D’autre part, instaurer un « mode participatif » (Sitruk, 2008), par lequel les propositions de dons d’objets des particuliers et associations contribuent à l’élaboration des collections d’un musée national, implique en retour de la part de l’institution de s’ouvrir à des logiques inattendues ou allant parfois à l’encontre de ses habitudes ou présupposés. Ainsi, de manière emblématique, la première personne à avoir répondu aux sollicitations d’un « appel à collecte » lancé par la Cité avant même son ouverture, est Soundirassane Nadaradjane, né dans la ville de Karikal, près de Pondichéry, en Inde. Se définissant comme « un Français à 10 000 kilomètres de la France » (Grognet, 2008b), Soundirassane Nadaradjane, de nationalité française, décide en effet de faire don de sa valise, avec laquelle il est venu en 1972. Mais ce migrant, ayant dû apprendre le français avant son départ est-il un « immigré représentatif » de l’histoire de l’immigration en France telle que l’avait envisagée le comité de pilotage de la cellule de préfiguration de la Cité ?

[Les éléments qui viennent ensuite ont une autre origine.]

Definition set_uncertainties (u : list (option double)) (n : Z) (p : PairPHIN) : PairPHIN :=
  {| pair_base := pair_base p; cutoff := cutoff p; uncertainties := u; nmax := n;
     type_mapper := type_mapper p |}.

Definition set_base (b : Pair) (p : PairPHIN) : PairPHIN :=
  {| pair_base := b; cutoff := cutoff p; uncertainties := uncertainties p;
     nmax := nmax p; type_mapper := type_mapper p |}.

Definition set_eng_vdwl (e : double) (b : Pair) : Pair :=
  {| eng_vdwl := e; virial := virial b; eatom := eatom b;
     eflag_atom := eflag_atom b; vflag_atom := vflag_atom b |}.

Definition set_virial (v : list double) (b : Pair) : Pair :=
  {| eng_vdwl := eng_vdwl b; virial := v; eatom := eatom b;
     eflag_atom := eflag_atom b; vflag_atom := vflag_atom b |}.

Definition set_eatom (e : list double) (b : Pair) : Pair :=
  {| eng_vdwl := eng_vdwl b; virial := virial b; eatom := e;
     eflag_atom := eflag_atom b; vflag_atom := vflag_atom b |}.

(** ** [PairPHIN::init_style] *)

Definition init_style (st : lammps) : outcome lammps :=
  if bool_decide (atom_tag_enable (atom st) = 0) then
    Err (ErrorAll "Pair style PHIN requires atom IDs")
  else
    (* need a full neighbor list *)
    let st := add_request REQ_FULL st in
    if bool_decide (force_newton_pair st = 1) then
      Err (ErrorAll "Pair style PHIN requires newton pair off")
    else Ok st.

(** ** [PairPHIN::compute]: building the graph *)

(** The tag-ordered ("dense") buffers: [tag2i] is the [std::vector<int>],
    [tag2type] and [pos] are the accessors of [tag2type_tensor] and
    [pos_tensor]. *)
Record dense := {
  tag2i : list Z;
  tag2type : list Z;
  pos : list (vec3 float)
}.

(** The working buffers of the edge loop: the two variable-length arrays
    and the number of edges stored so far. *)
Record edge_buffers := {
  edge_counter : Z;
  edges : list (option Z);
  edge_cell_shifts : list (option float)
}.

(** Reallocation of [uncertainties] when the host's [nmax] has grown. *)
Definition grow_uncertainties (st : lammps) : lammps :=
  if bool_decide (nmax (pair st) < atom_nmax (atom st)) then
    set_pair (set_uncertainties (replicate (Z.to_nat (atom_nmax (atom st))) None)
                                (atom_nmax (atom st)) (pair st)) st
  else st.

(** [std::accumulate(a, a + n, 0)]. *)
Definition accumulate (a : list Z) (n : Z) : outcome Z :=
  if bool_decide (0 ≤ n ≤ Z.of_nat (length a)) then
    Ok (foldl Z.add 0 (take (Z.to_nat n) a))
  else Err (Undefined "accumulate").

(** Body of the first loop, for the atom [i = ilist[ii]]. *)
Definition store_tag (st : lammps) (i : Z) (d : dense) : outcome dense :=
  itag ← zget "tag" (atom_tag (atom st)) i;
  itype ← zget "type" (atom_type (atom st)) i;
  (* inverse mapping from tag to x/f atom index *)
  t2i ← zset "tag2i" (tag2i d) (itag - 1) i;
  mapped ← zget "type_mapper" (type_mapper (pair st)) itype;
  t2t ← zset "tag2type" (tag2type d) (itag - 1) mapped;
  xi ← zget "x" (atom_x (atom st)) i;
  p ← zset "pos" (pos d) (itag - 1) (vmap d2f xi);
  Ok {| tag2i := t2i; tag2type := t2t; pos := p |}.

(** Loop over real atoms to store tags, types and positions. *)
Definition store_tags (st : lammps) : outcome dense :=
  let inum := list_inum (neigh st) in
  let nlocal := atom_nlocal (atom st) in
  for_ inum
    (λ ii d, i ← zget "ilist" (list_ilist (neigh st)) ii; store_tag st i d)
    {| tag2i := replicate (Z.to_nat inum) 0;
       tag2type := replicate (Z.to_nat nlocal) 0;
       pos := replicate (Z.to_nat nlocal) (V3 fzero fzero fzero) |}.

(** Get cell: the six stores into the zero-filled [cell_tensor]. *)
Definition get_cell (dom : Domain) : mat3 :=
  V3 (V3 (d2f (dsub (c0 (domain_boxhi dom)) (c0 (domain_boxlo dom)))) fzero fzero)
     (V3 (d2f (domain_xy dom))
         (d2f (dsub (c1 (domain_boxhi dom)) (c1 (domain_boxlo dom)))) fzero)
     (V3 (d2f (domain_xz dom)) (d2f (domain_yz dom))
         (d2f (dsub (c2 (domain_boxhi dom)) (c2 (domain_boxlo dom))))).

(** [rsq = dx*dx + dy*dy + dz*dz] for [dx = x[i][0] - x[j][0]], ... *)
Definition rsq_of (xi xj : vec3 double) : double :=
  let dx := dsub (c0 xi) (c0 xj) in
  let dy := dsub (c1 xi) (c1 xj) in
  let dz := dsub (c2 xi) (c2 xj) in
  dadd (dadd (dmul dx dx) (dmul dy dy)) (dmul dz dz).

(** [periodic_shift[k] = x[j][k] - pos[jtag-1][k]], stored as [float]. *)
Definition periodic_shift_of (xj : vec3 double) (pj : vec3 float) : vec3 float :=
  V3 (d2f (dsub (c0 xj) (f2d (c0 pj))))
     (d2f (dsub (c1 xj) (f2d (c1 pj))))
     (d2f (dsub (c2 xj) (f2d (c2 pj)))).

Plutôt que de s’enfermer dans une logique liée à la seule nationalité et réifiant la dualité Français / étrangers, le parti pris du musée a alors été d’évoquer, à travers ce parcours, les questions liées à l’identité « ressentie et vécue » et à l’auto-définition d’un migrant aux caractéristiques symboliques analogues à celles d’un étranger. Cette participation spontanée est ainsi devenue l’occasion d’aborder la complexité de la construction perpétuelle et de la définition relative des identités, telle que peuvent le vivre nombre de « migrants » de nationalité étrangère ou non.
Avec l’élaboration de ce type de collections se nouant dans le discours et les représentations, il convient donc de dépasser la dichotomie artificielle entre patrimoine « matériel » et « immatériel », afin d’établir, avec les utilisateurs d’autrefois ou propriétaires actuels des objets, une « mémoire autobiographique ». Supports du récit et souvent déclencheurs de souvenirs oubliés, les objets et documents peuvent alors constituer des « preuves » [28] matérielles allant parfois à l’encontre des souvenirs ou déjouant les pièges d’une « légende familiale » entretenue au fil des générations. Dès lors, il s’agit d’inscrire dans un rapport dialectique mémoire immatérielle et indices matériels, avec l’arbitrage des données historiques établies.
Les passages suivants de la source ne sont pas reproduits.